Have you ever wondered where spam mail comes from?  It’s actually underwear-soilingly horrifying.  You’d think that it all comes from guerrilla marketing firms who get paid a few cents for every response to an email that they generate.  That’s… kind of true… but most of it comes from this guy:

This is the face of the biggest douche on earth

(Image courtesy of cracked.com)

This man is Leo Kuvayev.  He is one of the most powerful men on the internet.  It wouldn’t come as a terrible surprise to me if you haven’t heard of him, but it’s good that you’ve heard of him now, because this man is thought to be running the largest malicious botnet on EARTH, known as the STORM botnet, which consists of tens of MILLIONS of infected computers (and yes, Macs too).  He is thought to be the Russian spammer who took down Twitter, Facebook, and other sites with D-DOS attacks over the past few years.  He’s wanted in numerous countries, and is thought to be currently operating under the alias, “Alex Rodriguez,” and has set up numerous domains under that name, sending spam, peddling illegal pharmaceuticals, and probably any other awful thing you can imagine on the internet.  He is still known as the Spam King online, or simply as “Leo,” and some speculate that he is responsible for 20% of the world’s spam.  (All information from Wikipedia and various articles)
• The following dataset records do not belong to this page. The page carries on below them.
(** Storing into a [VARCHAR(n)] column: a longer value is an error unless
    the excess is spaces only, which are cut off. The limit counts
    characters; a code unit below 256 is one character, so here the
    count is the string's length. *)
Definition varchar (n : nat) (s : string) : option string :=
  if (String.length s <=? n)%nat then Some s
  else if all_spaces (String.substring n (String.length s - n) s)
       then Some (String.substring 0 n s)
       else None.

(** Last value a SERIAL sequence can hand out. *)
Definition serial_max : Z := 2147483647.

(** *** ORDER BY *)

Fixpoint insert_row {A : Type} (le : A -> A -> bool) (x : A) (l : list A) : list A :=
  match l with
  | [] => [x]
  | y :: t => if le x y then x :: l else y :: insert_row le x t
  end.

Definition order_by {A : Type} (le : A -> A -> bool) (rows : list A) : list A :=
  fold_right (insert_row le) [] rows.

(** [ORDER BY created_at ASC] on messages: the creation time decides;
    among equal creation times the order is the store's choice [rank]. *)
Definition created_at_asc (rank : Z -> Z) (a b : Message) : bool :=
  (m_created_at a <? m_created_at b)
  || (m_created_at a =? m_created_at b) && (rank (m_id a) <=? rank (m_id b)).
(** A read above or left of the sheet raises. *)
Lemma read_cell_outside ws row col :
  forallb valid_range (merged ws) = true -> row < 1 \/ col < 1 ->
  read_cell ws row col = ([CellRead (title ws) row col], Raise ValueError).
Proof.
  intros Hvalid Hout. unfold read_cell, cell_top_left_of_merge.
  rewrite top_left_outside by done. unfold cell_value.
  destruct (Z.ltb_spec row 1), (Z.ltb_spec col 1); simpl; (done || lia).
Qed.

Lemma read_cell_request ws row col :
  forallb valid_range (merged ws) = true -> 1 <= row -> 1 <= col ->
  read_cell ws row col = ([request ws (row, col)], Ok (peek ws row col)).
Proof.
  intros Hvalid Hr Hc.
  destruct (read_cell_ok ws row col Hvalid Hr Hc) as (r0 & c0 & Hres & _ & _ & ->).
  unfold request. simpl. by rewrite Hres.
Qed.

(** On a sheet whose merged ranges start at row and column 1 or later, a
    read requests exactly one cell, the resolved one, which never lies
    below or right of the cell asked for; it raises [ValueError] exactly
    when the row or the column asked for is below 1, and otherwise
    delivers the value stored at the resolved cell, [None] when nothing is
    stored there. *)
Theorem read_cell_outcome ws row col :
  forallb valid_range (merged ws) = true ->
  exists r0 c0,
    cell_top_left_of_merge ws row col = (r0, c0)
    /\ r0 <= row /\ c0 <= col
    /\ read_cell ws row col =
       ([CellRead (title ws) r0 c0],
        if (row <? 1) || (col <? 1) then Raise ValueError
        else Ok (default VNone (cells ws !! (r0, c0)))).
Proof.
  intros Hvalid.
  destruct (Z.ltb_spec row 1) as [Hr | Hr]; [| destruct (Z.ltb_spec col 1) as [Hc | Hc]].
  - exists row, col. unfold cell_top_left_of_merge.
    rewrite top_left_outside by (done || lia).
    repeat split; [lia | lia |]. apply read_cell_outside; [done | lia].
  - exists row, col. unfold cell_top_left_of_merge.
    rewrite top_left_outside by (done || lia).
    repeat split; [lia | lia |]. rewrite orb_true_r. apply read_cell_outside; [done | lia].
  - destruct (read_cell_ok ws row col Hvalid Hr Hc) as (r0 & c0 & Hres & H1 & H2 & ->).
    exists r0, c0. repeat split; [done | lia | lia |].
    unfold peek. by rewrite Hres.
Qed.

(** The second cell of the merged title: the request goes to (2, 1). *)
Lemma read_cell_outcome_witness :
  exists r0 c0,
    cell_top_left_of_merge merged_title_sheet 2 2 = (r0, c0)
    /\ r0 <= 2 /\ c0 <= 2
    /\ read_cell merged_title_sheet 2 2 =
       ([CellRead (title merged_title_sheet) r0 c0],
        if (2 <? 1) || (2 <? 1) then Raise ValueError
        else Ok (default VNone (cells merged_title_sheet !! (r0, c0)))).
Proof. apply (read_cell_outcome merged_title_sheet 2 2). reflexivity. Defined.

(** On a sheet whose merged ranges do not overlap, reading any cell of a
    merged range is reading the range's top-left cell. *)
Theorem merged_cell_reads_corner ws mr row col :
  no_overlap (merged ws) = true -> mr ∈ merged ws -> contains mr row col = true ->
  read_cell ws row col = cell_value ws (min_row mr) (min_col mr).
Proof.
  intros Hno Hin Hc. unfold read_cell, cell_top_left_of_merge.
  by rewrite (top_left_of_member _ mr).
Qed.

(** The second cell of the merged title reads as the first. *)
Lemma merged_cell_reads_corner_witness :
  read_cell merged_title_sheet 2 2 = cell_value merged_title_sheet 2 1.
Proof.
  apply (merged_cell_reads_corner merged_title_sheet
           {| min_row := 2; min_col := 1; max_row := 2; max_col := 2 |} 2 2);
    [reflexivity | by left | reflexivity].
Defined.

(** ** Loops that succeed *)

Lemma succeeds_ret {A} (a : A) : succeeds (ret a).
Proof. by exists a. Qed.

Lemma succeeds_bind {A B} (m : M A) (k : A -> M B) :
  succeeds m -> (forall a, result m = Ok a -> succeeds (k a)) -> succeeds (bind m k).
Proof.
  intros [a Ha] Hk. destruct (Hk a Ha) as [b Hb]. exists b.
  by rewrite (result_bind _ _ a).
Qed.

Lemma succeeds_for {A S} (I : S -> Prop) (xs : list A) (body : A -> S -> M S) s :
  I s ->
  (forall x s, x ∈ xs -> I s -> succeeds (body x s) /\ post (body x s) I) ->
  succeeds (for_ xs body s) /\ post (for_ xs body s) I.
Proof.
  revert s. induction xs as [| x xs IH]; intros s Hs Hbody.
  - split; [apply succeeds_ret | by apply post_ret].
  - rewrite for_cons.
    destruct (Hbody x s ltac:(left) Hs) as [Hok Hpost].
    assert (forall s', I s' ->
              succeeds (for_ xs body s') /\ post (for_ xs body s') I) as Hrest.
    { intros s' Hs'. apply IH; [done |]. intros y s'' Hy. apply Hbody. by right. }
    split.
    + apply succeeds_bind; [done |]. intros s' Hs'. by apply Hrest, Hpost.
    + apply (post_bind _ _ I); [done |]. intros s' Hs'. by apply Hrest.
Qed.

(** The events of a loop whose runs all succeed. *)
Lemma for_events {A S} (xs : list A) (body : A -> S -> M S) (ev : A -> list event) s :
  (forall x s, x ∈ xs -> events (body x s) = ev x /\ succeeds (body x s)) ->
  events (for_ xs body s) = flat_map ev xs /\ succeeds (for_ xs body s).
Proof.
  revert s. induction xs as [| x xs IH]; intros s Hbody.
  - split; [done | apply succeeds_ret].
  - rewrite for_cons. destruct (Hbody x s ltac:(left)) as [Hev [s' Hs']].
    destruct (IH s') as [Hevs Hok]; [intros y s'' Hy; apply Hbody; by right |].
    split.
    + rewrite events_bind, Hs', Hev, Hevs. done.
    + destruct Hok as [s'' Hs'']. exists s''. by rewrite (result_bind _ _ s').
Qed.

(** ** The anchors of a window *)

Section AnchorList.
Context `{U : Runtime}.
Variable ws : Worksheet.
Hypothesis merged_valid : forallb valid_range (merged ws) = true.

Lemma anchor_row_filter cols anchors r :
  anchor_row ws cols anchors r =
  anchors ++ List.filter (fun p : Z * Z => is_anchor ws p.1 p.2) (map (pair r) cols).
Proof.
  unfold anchor_row. revert anchors.
  induction cols as [| c cols IH]; intros anchors; simpl.
  - by rewrite app_nil_r.
  - rewrite IH. unfold anchor_step.
    destruct (is_anchor ws r c); [| done]. by rewrite <- app_assoc.
Qed.

Lemma anchors_filter rows cols anchors :
  foldl (anchor_row ws cols) anchors rows =
  anchors ++ List.filter (fun p : Z * Z => is_anchor ws p.1 p.2)
               (flat_map (fun r => map (pair r) cols) rows).
Proof.
  revert anchors. induction rows as [| r rows IH]; intros anchors; simpl.
  - by rewrite app_nil_r.
  - rewrite IH, anchor_row_filter, List.filter_app. by rewrite <- app_assoc.
Qed.

Lemma find_table_anchors_list last_row last_col :
  result (find_table_anchors ws last_row last_col) =
  Ok (List.filter (fun p : Z * Z => is_anchor ws p.1 p.2) (window_cells last_row last_col)).
Proof.
  rewrite find_table_anchors_result by done. by rewrite anchors_filter.
Qed.

Lemma elem_of_window_cells last_row last_col r c :
  (r, c) ∈ window_cells last_row last_col <-> in_window last_row last_col r c = true.
Proof.
  unfold window_cells, in_window. rewrite !andb_true_iff, !Z.leb_le.
  rewrite list_elem_of_In, in_flat_map. split.
  - intros (r' & Hr & Hc). apply list_elem_of_In, elem_of_range in Hr.
    apply in_map_iff in Hc as (c' & [= <- <-] & Hc).
    apply list_elem_of_In, elem_of_range in Hc. lia.
  - intros Hw. exists r. split.
    + apply list_elem_of_In, elem_of_range. lia.
    + apply in_map, list_elem_of_In, elem_of_range. lia.
Qed.

(** The anchor finder never raises on a sheet whose merged ranges start at
    row and column 1 or later: it answers the cells of the window that
    read, through the resolver, as the anchor phrase, each once, in
    row-major order. *)
Theorem find_table_anchors_exact last_row last_col :
  exists anchors,
    result (find_table_anchors ws last_row last_col) = Ok anchors
    /\ anchors = List.filter (fun p : Z * Z => is_anchor ws p.1 p.2)
                   (window_cells last_row last_col)
    /\ forall r c, (r, c) ∈ anchors <->
         in_window last_row last_col r c = true /\ is_anchor ws r c = true.
Proof.
  eexists. split; [apply find_table_anchors_list |]. split; [done |].
  intros r c. rewrite list_elem_of_In, filter_In, <- list_elem_of_In.
  by rewrite elem_of_window_cells.
Qed.
(** [\s*] and a last group holding [.*] under [re.DOTALL] take all that
    is left; the group holds it without the leading whitespace. *)
Lemma rest_group : forall g st,
  rmatch (Seq (star is_space) (Grp g (star any_char))) st Some
  = Some (MState (rev (lstrip (after st))
                  ++ before (advance (span_len is_space (after st))
                               (before st) (after st) (caps st)))
                 [] ((g, lstrip (after st)) :: caps st)).
Proof.
  intros g [b a cs]. unfold star.
  change (rmatch (Seq (Rep true 0 is_space) ?X) (MState b a cs) Some)
    with (rep true 0 is_space b a cs (fun st' => rmatch X st' Some)).
  destruct (greedy_max is_space cs
              (fun st' => rmatch (Grp g (Rep true 0 any_char)) st' Some))
    with (a := a) (b := b) as [E _].
  { intros b0 c s _ N. exfalso. cbn [rmatch before after caps] in N.
    rewrite rep_any_total in N by (intros; discriminate). discriminate. }
  rewrite E. cbn [before after caps].
  set (st1 := advance (span_len is_space a) b a cs).
  cbn [rmatch]. rewrite rep_any_total by (intros; discriminate).
  unfold set_cap. cbn [before after caps].
  destruct st1 as [b1 a1 cs1] eqn:E1. rewrite consumed_all.
  assert (A1 : a1 = lstrip a).
  { change a1 with (after (MState b1 a1 cs1)). rewrite <- E1. unfold st1.
    rewrite after_advance. apply skipn_span_lstrip. }
  assert (C1 : cs1 = cs).
  { change cs1 with (caps (MState b1 a1 cs1)). rewrite <- E1. reflexivity. }
  subst a1 cs1. reflexivity.
Qed.

(** A lazy group before a lookahead that tests the text ahead. *)
Lemma lazy_group : forall AH (look : text -> bool),
  (forall st k, rmatch AH st k = if look (after st) then k st else None) ->
  forall st,
    rmatch (Seq (Grp 1 (lazy_star any_char)) AH) st Some
    = match first_where look (after st) with
      | Some n => Some (set_cap 1 (firstn n (after st))
                          (advance n (before st) (after st) (caps st)))
      | None => None
      end.
Proof.
  intros AH look H [b a cs]. unfold lazy_star.
  change (rmatch (Seq (Grp 1 (Rep false 0 any_char)) AH) (MState b a cs) Some)
    with (rep false 0 any_char b a cs
            (fun st' => rmatch AH (set_cap 1 (consumed (MState b a cs) st') st')
                          Some)).
  cbn [before after caps].
  rewrite (rep_ext false any_char a 0 b cs _
             (fun st' => if look (after st')
                         then Some (set_cap 1 (consumed (MState b a cs) st') st')
                         else None)).
  2:{ intros st'. rewrite H. reflexivity. }
  rewrite (lazy_first look
             (fun st' => Some (set_cap 1 (consumed (MState b a cs) st') st')));
    [|intros; discriminate].
  destruct (first_where look a) as [n|] eqn:E; [|reflexivity].
  rewrite consumed_advance; [reflexivity|].
  apply first_where_bound in E. apply E.
Qed.

Lemma first_where_suffix_none : forall test (s : text) n,
  first_where test s = None -> first_where test (skipn n s) = None.
Proof.
  intros test s n H.
  destruct (first_where test (skipn n s)) as [m|] eqn:E; [|reflexivity].
  apply first_where_bound in E. destruct E as [_ E].
  rewrite skipn_skipn in E.
  rewrite (first_where_none test s H) in E. discriminate.
Qed.

Lemma first_where_here : forall (test : text -> bool) s,
  test s = true -> first_where test s = Some 0.
Proof. intros test [|c s] H; cbn [first_where]; rewrite H; reflexivity. Qed.

(** A test that fails on a text fails on its suffixes: only the start of
    the text can be the first position. *)
Lemma first_where_is_some : forall look (s : text),
  first_where (fun x => is_some (first_where look x)) s
  = if is_some (first_where look s) then Some 0 else None.
Proof.
  intros look s. destruct (first_where look s) as [n|] eqn:E.
  - cbn [is_some]. apply first_where_here. rewrite E. reflexivity.
  - cbn [is_some].
    destruct (first_where (fun x => is_some (first_where look x)) s)
      as [m|] eqn:F; [|reflexivity].
    apply first_where_bound in F. destruct F as [_ F].
    rewrite (first_where_suffix_none look s m E) in F. discriminate.
Qed.

(** *** [q_match] *)

Lemma rmatch_q_re : forall b a,
  rmatch q_re (MState b a []) Some
  = option_map (fun n => q_state n b a)
      (first_where (starts_after_space (T "A.")) a).
Proof.
  intros b a. unfold q_re, seqs.
  change (rmatch (Seq (Grp 1 (lazy_star any_char)) ?X) (MState b a []) Some)
    with (rep false 0 any_char b a []
            (fun st' => rmatch X (set_cap 1 (consumed (MState b a []) st') st')
                          Some)).
  rewrite (rep_ext false any_char a 0 b [] _
             (fun st' => if starts_after_space (T "A.") (after st')
                         then
                           (fun st' =>
                              rmatch (Seq (star is_space) (Grp 2 (star any_char)))
                                (advance 2
                                   (before (advance (span_len is_space (after st'))
                                              (before st') (after st')
                                              ((1, consumed (MState b a []) st')
                                               :: caps st')))
                                   (lstrip (after st'))
                                   ((1, consumed (MState b a []) st') :: caps st'))
                                Some) st'
                         else None)).
  2:{ intros st'.
      change (rmatch (Seq (star is_space) (Seq (lit (T "A.")) ?R)) ?st Some)
        with (rmatch (Seq (star is_space) (lit (T "A."))) st
                (fun st'' => rmatch R st'' Some)).
      change (T "A.") with ("A"%char :: T ".").
      rewrite space_lit_match by reflexivity.
      unfold set_cap. cbn [before after caps]. reflexivity. }
  rewrite lazy_first.
  2:{ intros st. rewrite rest_group. discriminate. }
  destruct (first_where (starts_after_space (T "A.")) a) as [n|] eqn:E;
    [|reflexivity].
  cbn [option_map]. rewrite rest_group. unfold q_state.
  apply first_where_bound in E. destruct E as [Hn _].
  rewrite consumed_advance by exact Hn.
  unfold advance. cbn [before after caps]. reflexivity.
Qed.

Lemma q_state_groups : forall n b a,
  lookup_cap 1 (caps (q_state n b a)) = firstn n a
  /\ lookup_cap 2 (caps (q_state n b a))
     = lstrip (skipn 2 (lstrip (skipn n a))).
Proof. intros. unfold q_state. split; reflexivity. Qed.

(** [q_match] exists where [A.] occurs; its first group strips to the
    stripped text before the first [A.], and its second group is the
    text after that marker without its leading whitespace. *)
Lemma q_re_search : forall s,
  match find_sub (T "A.") s with
  | Some i =>
      exists m, re_search q_re s = Some m
                /\ strip (group m 1) = strip (firstn i s)
                /\ group m 2 = lstrip (skipn (i + 2) s)
  | None => re_search q_re s = None
  end.
Proof.
  intros s. unfold re_search.
  set (look := starts_after_space (T "A.")).
  assert (M : forall b a,
             match_at q_re b a
             = if is_some (first_where look a)
               then Some (let st := q_state
                                      (match first_where look a with
                                       | Some n => n
                                       | None => 0
                                       end) b a in
                          MatchObj (length b) (length (before st)) (caps st))
               else None).
  { intros b a. unfold match_at. rewrite rmatch_q_re. fold look.
    destruct (first_where look a); reflexivity. }
  rewrite (search_first q_re _ _ M), first_where_is_some.
  pose proof (first_after_space "A"%char (T ".") s eq_refl) as F.
  change ("A"%char :: T ".") with (T "A.") in F. fold look in F.
  destruct (first_where look s) as [n|] eqn:E.
  - rewrite F. cbn [is_some firstn skipn rev app]. rewrite E.
    eexists. split; [reflexivity|].
    unfold group. cbn [m_caps]. destruct (q_state_groups n [] s) as [G1 G2].
    rewrite G1, G2. split.
    + symmetry. apply strip_firstn_span.
    + rewrite (lstrip_skipn_span n s), skipn_skipn, (Nat.add_comm 2).
      reflexivity.
  - rewrite F. reflexivity.
Qed.

Lemma space_not_letter : forall c,
  is_space c = true -> in_range 65 68 c = false.
Proof. intros [[] [] [] [] [] [] [] []] H; vm_compute in H |- *; congruence. Qed.

Lemma letter_ahead_space : forall c s,
  is_space c = true -> letter_ahead (c :: s) = false.
Proof. intros c s H. apply space_not_letter. exact H. Qed.

(** *** [answer_match] *)

Lemma letter_group : forall st,
  rmatch (Grp 1 (Chr (in_range 65 68))) st Some
  = if letter_ahead (after st)
    then Some (advance 1 (before st) (after st)
                 ((1, firstn 1 (after st)) :: caps st))
    else None.
Proof.
  intros [b [|c a] cs]; [reflexivity|].
  cbn [rmatch after before caps letter_ahead].
  destruct (in_range 65 68 c); [|reflexivity].
  unfold set_cap. cbn [before after caps]. rewrite consumed_one.
  reflexivity.
Qed.

Lemma match_at_answer : forall b a,
  match_at answer_re b a
  = if answer_at a
    then Some (MatchObj (length b) (length (before (answer_state b a)))
                 (caps (answer_state b a)))
    else None.
Proof.
  intros b a. unfold match_at, answer_re, answer_at, seqs.
  change (rmatch (Seq (lit (T "Answer:")) ?X) ?st ?k)
    with (rmatch (lit (T "Answer:")) st (fun st' => rmatch X st' k)).
  rewrite lit_match. cbn [after before caps].
  destruct (starts_with (T "Answer:") a); [|reflexivity]. cbn [andb].
  change (length (T "Answer:")) with 7.
  set (st1 := advance 7 b a []).
  change (rmatch (Seq (star is_space) ?X) st1 Some)
    with (rep true 0 is_space (before st1) (after st1) (caps st1)
            (fun st' => rmatch X st' Some)).
  rewrite (rep_ext true is_space (after st1) 0 (before st1) (caps st1) _
             (fun st' => if letter_ahead (after st')
                         then Some (advance 1 (before st') (after st')
                                      ((1, firstn 1 (after st')) :: caps st'))
                         else None)).
  2:{ intros st'. apply letter_group. }
  rewrite (greedy_guard letter_ahead
             (fun st' => Some (advance 1 (before st') (after st')
                                 ((1, firstn 1 (after st')) :: caps st')))).
  2:{ apply letter_ahead_space. }
  change (after st1) with (skipn 7 a).
  destruct (letter_ahead (lstrip (skipn 7 a))); reflexivity.
Qed.

Lemma answer_state_subject : forall b a,
  rev (before (answer_state b a)) ++ after (answer_state b a) = rev b ++ a.
Proof.
  intros b a. unfold answer_state. rewrite !subject_advance. reflexivity.
Qed.

Lemma answer_state_after : forall b a,
  after (answer_state b a) = skipn 1 (lstrip (skipn 7 a)).
Proof.
  intros b a. unfold answer_state. rewrite !after_advance.
  rewrite skipn_span_lstrip. reflexivity.
Qed.

Lemma answer_state_group : forall b a,
  lookup_cap 1 (caps (answer_state b a)) = firstn 1 (lstrip (skipn 7 a)).
Proof.
  intros b a. unfold answer_state. cbn [caps advance lookup_cap Nat.eqb].
  rewrite !after_advance, skipn_span_lstrip. reflexivity.
Qed.

Lemma subject_at : forall i (s : text),
  rev (rev (firstn i s) ++ []) ++ skipn i s = s.
Proof.
  intros. rewrite app_nil_r, rev_involutive. apply firstn_skipn.
Qed.

(** [answer_match] is the first place where [Answer:], whitespace and a
    letter [A] to [D] follow one another; its group is that letter, and
    after [answer_match.end()] comes what follows the letter. *)
Lemma answer_re_search : forall s,
  option_map (fun m => (group m 1, skipn (m_end m) s))
             (re_search answer_re s)
  = answer_split s.
Proof.
  intros s. unfold re_search, answer_split.
  rewrite (search_first answer_re answer_at _ match_at_answer).
  destruct (first_where answer_at s) as [i|]; [|reflexivity].
  cbn [option_map]. unfold group. cbn [m_caps m_end].
  rewrite answer_state_group.
  rewrite (skipn_before (before (answer_state (rev (firstn i s) ++ []) (skipn i s)))
             (after (answer_state (rev (firstn i s) ++ []) (skipn i s))) s).
  2:{ rewrite answer_state_subject. apply subject_at. }
  rewrite answer_state_after, skipn_skipn, (Nat.add_comm 7 i). reflexivity.
Qed.

(** *** [explanation_match] of the fixed script *)

Lemma letter_rest : forall st,
  rmatch (Seq (Chr (in_range 65 68))
              (Seq (star is_space) (Grp 1 (star any_char)))) st Some
  = if letter_ahead (after st)
    then rmatch (Seq (star is_space) (Grp 1 (star any_char)))
           (advance 1 (before st) (after st) (caps st)) Some
    else None.
Proof.
  intros [b [|c a] cs]; [reflexivity|].
  cbn [letter_ahead after].
  change (rmatch (Seq (Chr (in_range 65 68)) ?X) (MState b (c :: a) cs) Some)
    with (if in_range 65 68 c then rmatch X (MState (c :: b) a cs) Some
          else None).
  reflexivity.
Qed.

Lemma match_at_explanation : forall b a,
  match_at Fixed.explanation_re b a
  = if answer_at a
    then Some (MatchObj (length b) (length (before (explanation_state b a)))
                 (caps (explanation_state b a)))
    else None.
Proof.
  intros b a. unfold match_at, Fixed.explanation_re, answer_at, seqs.
  change (rmatch (Seq (lit (T "Answer:")) ?X) ?st ?k)
    with (rmatch (lit (T "Answer:")) st (fun st' => rmatch X st' k)).
  rewrite lit_match. cbn [after before caps].
  destruct (starts_with (T "Answer:") a); [|reflexivity]. cbn [andb].
  change (length (T "Answer:")) with 7.
  set (st1 := advance 7 b a []).
  change (rmatch (Seq (star is_space) ?X) st1 Some)
    with (rep true 0 is_space (before st1) (after st1) (caps st1)
            (fun st' => rmatch X st' Some)).
  rewrite (rep_ext true is_space (after st1) 0 (before st1) (caps st1) _
             (fun st' => if letter_ahead (after st')
                         then rmatch (Seq (star is_space) (Grp 1 (star any_char)))
                                (advance 1 (before st') (after st') (caps st'))
                                Some
                         else None)).
  2:{ intros st'. apply letter_rest. }
  rewrite (greedy_guard letter_ahead
             (fun st' => rmatch (Seq (star is_space) (Grp 1 (star any_char)))
                           (advance 1 (before st') (after st') (caps st'))
                           Some)).
  2:{ apply letter_ahead_space. }
  change (after st1) with (skipn 7 a).
  destruct (letter_ahead (lstrip (skipn 7 a))); [|reflexivity].
  rewrite rest_group. reflexivity.
Qed.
I would jump at the chance to knock his teeth out for all the stupid La Quinta Inn spam I keep getting, but there’s a reason he’s still out there: he is dangerous.  He is a real-life supervillain.  It gets a lot worse than you think.  All those computers in the STORM botnet aren’t in underground bunkers all over the world… they’re in your living room.  That’s right, STORM sends out BILLIONS of messages per day, many of them laced with malware that busts right through your antivirus software and converts your computer from an atheist right into the STORM religion.  And you’d never know that your home computer is partially responsible for the spam people are getting, but that’s exactly how it works.  And, to put it lightly, that’s just him messing with people and getting rich.  He sells D-DOS attacks and spam campaigns.  But if he wanted to, he could topple entire economies.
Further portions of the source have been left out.